Okay. And then, on 71 can you just give us an update on where you are in the Phase 3 trials for aHUS IGAN in-terms of enrollment and whether enrollment has advanced enough where you can start talking about timeline for timelines for reading out these trials.

Yeah. Our clinical group has not yet given those updates. So I should not be giving those here as you understand. So, I won't comment on that now other than to say that, that they are enrolling and ongoing.

Got it. Thank you.

Thanks. Serge.

And our next question comes from Raghuram Selvaraju with H.C. Wainwright. Please proceed.

Hi. Thanks very much for taking my questions and congratulations on all the progress. I'll try to make this as swift as possible. Firstly, a couple of quick things on OMIDRIA. I wanted to know if you could provide us with some more epidemiological details around Floppy Iris Syndrome and what is likely to be the potential pass-forward for OMIDRIA there in terms of getting a formal label, and looking to extend its utilization into that area as applicable. And secondly, if you could comment on the status of the OMIDRIA European commercialization situation, and then with respect to 721, just three very quick points. Firstly, I wanted to know if you could on the likelihood of enrollment of nephrotic patients in the ARTEMIS-IGAN study within that more severe patient population that you previously referred to during your prepared remarks. Secondly, if you could comment on the nature of the timing of the filing of those sections of the rolling BLA submission, that you're currently preparing for. And then finally, strategically, maybe just give us some frame of reference regarding how you look at the potential commercial innovation of OMS721 from Omeros standpoint. Would that be a combination of go it alone and partnership? Would it be go a little alone in the U.S. partner outside the U.S. or some other kind of mix as it were that we should be contemplating here. Thank you.

I'll try to hit all of those. I think, I've got them in my head, but let me run through them. Your first question was around IFIS are Intraoperative Floppy Iris Syndrome and what impact that could have a. We were very pleased to see the results of this study, by Dr. Silverstein. This was a study that he put together. He ran, it was double-masked, in ophthalmology they don't like to say double-blind. They say double-masked. So this was a prospective randomized double-masked controlled study. And the data were outstanding. What it clearly showed was that use of a OMIDRIA prevents IFIS. Why is that important? Well, IFIS is a real problem. IFIS is a growing problem as well within, cataract surgery, what IFIS is a, it's a symptomatic, a constellation of events that occurred during surgery where the Iris, all of the sudden they remember the Isis is that, that colored part of the eye surrounding the pupil. And that needs to be as large as possible. All of the sudden that becomes unstable and it becomes, it starts to billow, it becomes like a flag and it starts to wave and move in all different directions, it makes the operation very difficult. It makes the operation more dangerous. And the problem with it is you can't predict it. So, it is, it is linked to patients who have had or have received Alpha antagonists. So, Flomax for example, so drugs that improve urinary outflow with BPH have been, are associated with IFIF for example. The interesting thing about the Alpha antagonist used though is you don't need to be on it at the time. A single exposure to an alpha antagonist, has been, is believed to be enough to cause IFIS when you have cataract surgery. So,…
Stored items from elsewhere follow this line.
(** Two inserts and a query against an engine that rejects the first insert
    attempt: goroutine 1 is scheduled again and again while goroutine 0
    recovers, and gets through only after goroutine 0 has released the
    mutex; the query runs in between. *)
Example two_inserts_and_a_query :
  let c := run_schedule [0; 1; 0; 1; 0; 2; 1; 0; 0; 1; 0; 0; 1; 1; 1; 1]
             (@initial (countdown_engine missing_table_error) 3
                [InsertRequest test_statement; InsertRequest test_statement;
                 QueryRequest (Some query_one)] 1) in
  history c =
    [ {| caller := 0; holder := Some 0;
         call := CallExec test_insert [int_v 1; string_v "2"] |};
      {| caller := 2; holder := Some 0; call := CallQuery "select 1" |};
      {| caller := 0; holder := Some 0; call := CallExec test_create [] |};
      {| caller := 0; holder := Some 0;
         call := CallExec test_insert [int_v 1; string_v "2"] |};
      {| caller := 1; holder := Some 1;
         call := CallExec test_insert [int_v 1; string_v "2"] |} ]
  ∧ writeLock c = None.
Proof. vm_compute. split; reflexivity. Qed.


(** * Further properties of the store *)

(** ** Data types *)

(** [INVALID] is the one data type that is not valid, it is the one data
    type without a DB name, and distinct data types have distinct DB
    names. *)
Theorem DataType_names (k k' : DataType) :
  (Valid k = false ↔ k = INVALID)
  ∧ (Valid k = true ↔ DBType k ≠ "")
  ∧ (DBType k = DBType k' → k = k').
Proof.
  split; [|split].
  - unfold Valid. rewrite bool_decide_eq_false. split; [|by intros -> ?].
    intros Hk. by destruct (decide (k = INVALID)).
  - by destruct k.
  - by destruct k, k'.
Qed.
(** A row as [SmartSheet.Record.records] returns it. *)
Module SheetRow.
Record t : Type := mk
  { record_id : string; values : gmap string (list Fragment.t) }.
End SheetRow.

(** A row as the reconciler submits it to [add] and [update]. *)
Module OutRow.
Record t : Type := mk
  { record_id : js_value; values : gmap string (list Fragment.t) }.
End OutRow.

Module Statistics.
Record t : Type := mk { added : nat; updated : nat; deleted : nat }.
End Statistics.

(** The eleven constants the module-level check guards, and the optional
    API key (lines 9-14). *)
Record config : Type := Config
  { APPWRITE_ENDPOINT : string;
    APPWRITE_FUNCTION_PROJECT_ID : string;
    APPWRITE_API_KEY : option string;
    APPWRITE_DATABASE_ID : string;
    APPWRITE_COLLECTION_ID : string;
    ZDNS_API_HOST : string;
    ZDNS_API_USERNAME : string;
    ZDNS_API_PASSWORD : string;
    CORP_ID : string;
    SECRET : string;
    DOC_ID : string;
    SHEET_ID : string }.

(** Every request that leaves the process. *)
Inductive request : Type :=
  | Zdns_shared_rrs_get (base_url app_username app_password : string)
  | Record_records (corpId secret docid sheet_id : string)
  | Record_add (corpId secret docid sheet_id : string)
               (records : list OutRow.t)
  | Record_update (corpId secret docid sheet_id : string)
                  (records : list OutRow.t)
  | Record_del (corpId secret docid sheet_id : string)
               (record_ids : list js_value).

Inductive event : Type :=
  | Console_info (message : string)
  | Network (r : request).

Inductive exn : Type :=
  | TypeError
  | Error (message : string)
  | Rejection (reason : string).

(** How an awaited call settles. *)
Inductive reply (A : Type) : Type :=
  | Fulfilled (a : A)
  | Rejected (reason : string).
Arguments Fulfilled {A} a.
Arguments Rejected {A} reason.

(** The answers of the two remote services.  Each kind of request is made
    at most once per run, so an answer per request describes a whole run.
    [add] answers an object whose [records] member is an array, [update] an
    array; only their lengths are read. *)
Record remote : Type := Remote
  { answer_shared_rrs_get : reply (list RESOURCE.t);
    answer_records : reply (list SheetRow.t);
    answer_add : list OutRow.t → reply (list SheetRow.t);
    answer_update : list OutRow.t → reply (list SheetRow.t);
    answer_del : list js_value → reply unit }.

(** ** Programs: the events emitted so far, and how the run went on *)

Inductive outcome (A : Type) : Type :=
  | Returned (a : A)
  | Threw (e : exn)
  | Exited (code : Z).
Arguments Returned {A} a.
Arguments Threw {A} e.
Arguments Exited {A} code.

Definition prog (A : Type) : Type := list event * outcome A.

Definition prog_ret {A : Type} (a : A) : prog A := ([], Returned a).

Definition prog_bind {A B : Type} (m : prog A) (f : A → prog B) : prog B :=
  match m with
  | (tr, Returned a) => let '(tr', o) := f a in (tr ++ tr', o)
  | (tr, Threw e) => (tr, Threw e)
  | (tr, Exited c) => (tr, Exited c)
  end.

#[global] Instance prog_mret : MRet prog := @prog_ret.
#[global] Instance prog_mbind : MBind prog := λ A B f m, prog_bind m f.

Definition throw {A : Type} (e : exn) : prog A := ([], Threw e).

(** [await f(request)] *)
Definition await {A : Type} (r : request) (answer : reply A) : prog A :=
  match answer with
  | Fulfilled a => ([Network r], Returned a)
  | Rejected reason => ([Network r], Threw (Rejection reason))
  end.

(** A partial read such as [undefined[0]] raises [TypeError]. *)
Definition or_type_error {A : Type} (o : option A) : prog A :=
  match o with
  | Some a => prog_ret a
  | None => throw TypeError
  end.

(** ** The sheet reconciler, [process_wedocs] (lines 112-168) *)

(** [process.env.K], with the default of a destructuring pattern. *)
Definition env_or (env : gmap string string) (k d : string) : string :=
  default d (env !! k).

Definition FIELD_DNS_NAME (env : gmap string string) : string :=
  env_or env "FIELD_DNS_NAME" "信息系统域名".
Definition FIELD_DNS_RDATA (env : gmap string string) : string :=
  env_or env "FIELD_DNS_RDATA" "域名解析记录".
Definition REMOVE_IRRELEVANT_RECORDS (env : gmap string string) : string :=
  env_or env "REMOVE_IRRELEVANT_RECORDS" "false".

(** Line 116. *)
Definition remove_irrelevant_records (env : gmap string string) : bool :=
  bool_decide (REMOVE_IRRELEVANT_RECORDS env = "true") || true.

(** [record.values[FIELD_DNS_NAME][0].text]; [None] where the read raises
    (no such field, or a field without fragments). *)
Definition row_name (field : string) (record : SheetRow.t) : option string :=
  frags ← SheetRow.values record !! field;
  f ← head frags;
  Some (Fragment.text f).

(** The entries given to [Object.fromEntries] at line 121. *)
Definition name_id_entries (field : string) (res : list SheetRow.t)
  : option (list (string * string)) :=
  mapM (λ record, n ← row_name field record;
                  Some (n, SheetRow.record_id record)) res.

Definition text_fragment (s : string) : list Fragment.t :=
  [ {| Fragment.type := "text"; Fragment.text := s |} ].

(** The object literal of lines 133-136 and 149-152; when both fields have
    the same title the later member wins. *)
Definition row_values (env : gmap string string) (r : Normalized.t)
  : gmap string (list Fragment.t) :=
  <[FIELD_DNS_RDATA env := text_fragment (Normalized.rdata r)]>
    (<[FIELD_DNS_NAME env := text_fragment (Normalized.name r)]> ∅).

Definition records_to_insert (record_name_id_mappings : list (string * string))
    (dns_records_data : list Normalized.t) : list Normalized.t :=
  filter (λ r, ¬ js_in (Normalized.name r) record_name_id_mappings)
         dns_records_data.

Definition records_to_update (record_name_id_mappings : list (string * string))
    (dns_records_data : list Normalized.t) : list Normalized.t :=
  filter (λ r, js_in (Normalized.name r) record_name_id_mappings)
         dns_records_data.

Definition dns_record_names (dns_records_data : list Normalized.t)
  : list string :=
  Normalized.name <$> dns_records_data.

Definition records_to_delete (record_name_id_mappings : list (string * string))
    (dns_records_data : list Normalized.t) : list string :=
  filter (λ name, name ∉ dns_record_names dns_records_data)
         (Object_keys record_name_id_mappings).

(** The [records] submitted to [add] (lines 131-137): the temporary id of
    a new row is the name itself. *)
Definition insert_payload (env : gmap string string)
    (record_name_id_mappings : list (string * string))
    (dns_records_data : list Normalized.t) : list OutRow.t :=
  (λ r, {| OutRow.record_id := VString (Normalized.name r);
           OutRow.values := row_values env r |})
  <$> records_to_insert record_name_id_mappings dns_records_data.

(** The [records] submitted to [update] (lines 147-153). *)
Definition update_payload (env : gmap string string)
    (record_name_id_mappings : list (string * string))
    (dns_records_data : list Normalized.t) : list OutRow.t :=
  (λ r, {| OutRow.record_id :=
             obj_get record_name_id_mappings (Normalized.name r);
           OutRow.values := row_values env r |})
  <$> records_to_update record_name_id_mappings dns_records_data.

(** The [record_ids] submitted to [del] (line 163). *)
Definition delete_payload (record_name_id_mappings : list (string * string))
    (dns_records_data : list Normalized.t) : list js_value :=
  obj_get record_name_id_mappings
  <$> records_to_delete record_name_id_mappings dns_records_data.

Definition sheet_call {A : Type} (cfg : config)
    (mk : string → string → string → string → A) : A :=
  mk (CORP_ID cfg) (SECRET cfg) (DOC_ID cfg) (SHEET_ID cfg).
(** * Checkpoints IPFS helper: the discovery / pin / prune loop of [index.js]

    The program is a Node.js event loop.  Its asynchronous code (callbacks and
    promise chains) is embedded as an event-driven state machine: every
    callback body of [index.js] is a function of this file, and [handle]
    dispatches one completion event of the event loop (a timer tick, a DNS
    answer, a settled [node.pin.*] call) to the callback that JavaScript would
    run for it.  Everything the program does to the outside world (calls on the
    IPFS node, log lines, [process.exit]) is recorded in an output trace. *)

From Stdlib Require Import String Ascii List Bool Arith ZArith Lia Permutation.
Import ListNotations.
Local Open Scope string_scope.
Local Open Scope list_scope.

(** ** JavaScript string helpers *)

Module JS.

(** [s.split(sep)] for a one-character separator: the segments between the
    occurrences of [sep].  The array is never empty, so it is kept as its
    first segment and the list of the following ones. *)
Fixpoint split (sep : ascii) (s : string) : string * list string :=
  match s with
  | EmptyString => (EmptyString, [])
  | String c s' =>
      let (seg, rest) := split sep s' in
      if Ascii.eqb c sep then (EmptyString, seg :: rest)
      else (String c seg, rest)
  end.

(** [a.pop()] on such a non-empty array: its last element. *)
Definition pop (a : string * list string) : string :=
  List.last (snd a) (fst a).

(** [util.format('%s', v)] of a variable that may still be [undefined]. *)
Definition show (v : option string) : string :=
  match v with
  | Some s => s
  | None => "undefined"
  end.
(** C6 (as amended): when the write of a record call fails, [log_event]
    raises the error of the write to its caller; the in-memory session then
    holds the new event and statistics exactly as after a successful write,
    and stays equal to the replay of its events; a failed open leaves the
    session file as it was.  One pass of the listening loop ends with an
    exception only when the last write it tried, the error record of the
    loop's own handler, failed as well. *)
Theorem persistence_failure (event_type : string) (data : dict) (w : world)
    (e : exn) :
  sized_text (event_type, data) ->
  disk w (disk_pos w) = OpenFailed e \/ disk w (disk_pos w) = WriteFailed e ->
  let w' := snd (log_event event_type data w) in
  fst (log_event event_type data w) = Raise e /\
  session_data w' =
    session_data
      (snd (log_event event_type data (set_disk (fun _ => Written) w))) /\
  events (session_data w') =
    (events (session_data w) ++ [mk_event (clock w) event_type data])%list /\
  (statistics (session_data w) = replay (events (session_data w)) ->
   statistics (session_data w') = replay (events (session_data w'))) /\
  (disk w (disk_pos w) = OpenFailed e -> session_file w' = session_file w) /\
  (forall lower wake_words wl e' wl',
      iteration lower wake_words wl = (Raise e', wl') ->
      disk wl' (pred (disk_pos wl')) <> Written).
Proof.
  intros Hs Hd w'.
  destruct (log_event_write event_type data w Hs) as [_ Hw].
  destruct (log_event_replay event_type data w) as [He Hr].
  fold w' in Hw, He, Hr.
  split; [|split; [|split; [|split; [|split]]]].
  - destruct Hd as [Hd|Hd]; rewrite Hd in Hw; apply Hw.
  - apply log_event_memory.
  - exact He.
  - exact Hr.
  - intros Hd'. rewrite Hd' in Hw. apply Hw.
  - apply iteration_raises.
Qed.
(** C6: let a call of [initialize] for [key] find nothing cached and no
    initialisation of [key] running, and let any schedule follow that
    does not evict [key] and in which that first initialisation has not yet
    ended. Then exactly one model load (and at most one tokenizer load) has
    been requested for [key] since the first call, and every call for
    [key] made since then awaits the same promise. When the initialisation
    ends, all of them finish with its outcome: on success the model and
    the tokenizer are cached, on failure nothing is cached and all receive
    the same error. *)
Theorem C6_one_load_and_one_outcome_per_key tr0 key tr1 :
  let s0 := run initial tr0 in
  let p := next_promise s0 in
  let from := next_call s0 in
  let s1 := run (initialize key s0) tr1 in
  models s0 !! key = None ->
  (forall q ph, tasks s0 !! q <> Some (key, ph)) ->
  Forall (Spec.keeps key) tr1 ->
  Spec.pending p s1 ->
  (Spec.model_loads key s1 = S (Spec.model_loads key s0) /\
   (Spec.tokenizer_loads key s1 <= S (Spec.tokenizer_loads key s0))%nat) /\
  Spec.caller key from s1 from /\
  (forall id, Spec.caller key from s1 id ->
              calls s1 !! id = Some (key, Waiting p)) /\
  (forall m t, tasks s1 !! p = Some (key, LoadingTokenizer m) ->
     let s2 := step s1 (TokenizerSettles p (Ok t)) in
     models s2 !! key = Some m /\ tokenizers s2 !! key = Some t /\
     Spec.model_loads key s2 = S (Spec.model_loads key s0) /\
     forall id, Spec.caller key from s1 id ->
                calls s2 !! id = Some (key, Done (Ok ()))) /\
  (forall err, tasks s1 !! p = Some (key, LoadingModel) ->
     let s2 := step s1 (ModelSettles p (Throw err)) in
     models s2 !! key = None /\ initializationPromises s2 !! key = None /\
     Spec.model_loads key s2 = S (Spec.model_loads key s0) /\
     forall id, Spec.caller key from s1 id ->
                calls s2 !! id = Some (key, Done (Throw err))) /\
  (forall m err, tasks s1 !! p = Some (key, LoadingTokenizer m) ->
     let s2 := step s1 (TokenizerSettles p (Throw err)) in
     models s2 !! key = None /\ initializationPromises s2 !! key = None /\
     Spec.model_loads key s2 = S (Spec.model_loads key s0) /\
     forall id, Spec.caller key from s1 id ->
                calls s2 !! id = Some (key, Done (Throw err))).
Proof.
  intros s0 p from s1 Hm Hnone Hkeep Hpend.
  destruct (reachable_wf tr0) as [Hf Hr]. fold s0 in Hf, Hr.
  pose proof (running_start key s0 Hf Hr Hm Hnone) as Hstart.
  pose proof (running_run key p from _ _ tr1 _ Hstart Hkeep Hpend) as Hrun.
  fold s1 in Hrun.
  split; [|split; [|split; [|split; [|split]]]].
  - split; [apply (run_loads _ _ _ _ _ _ Hrun)|].
    destruct (run_task _ _ _ _ _ _ Hrun) as (ph & _ & ->).
    destruct ph; simpl; lia.
  - split; [done|]. exists (Waiting p). apply (run_first _ _ _ _ _ _ Hrun).
  - apply (run_callers _ _ _ _ _ _ Hrun).
  - intros m t Hph.
    destruct (running_succeeds _ _ _ _ _ _ m t Hrun Hph)
      as (? & ? & _ & ? & _ & ?). done.
  - intros err Hph. by apply (running_fails_on_model _ _ _ _ _ _ err Hrun).
  - intros m err Hph.
    by apply (running_fails_on_tokenizer _ _ _ _ _ _ m err Hrun).
Qed.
No, that was very comprehensive and very helpful. Thank you.

Thanks Ram.

Thank you. And at this time I am showing no further questions in queue. I'd like to turn the call back over to Dr. Greg Demopulos for closing remarks.

Well that wraps up our call for today. Thanks again everyone for joining us. As you can hear, and I think as you understand, things are coming together nicely for OMIDRIA for OMS721 and the rest of our pipeline. We will keep you posted periodically on our progress. As always, we appreciate your continued interest and support and have a good day. Thanks. Thanks to everyone.

Ladies and gentlemen, thank you for your participation in today's conference. This concludes the program. You may now disconnect. Everyone have a great day.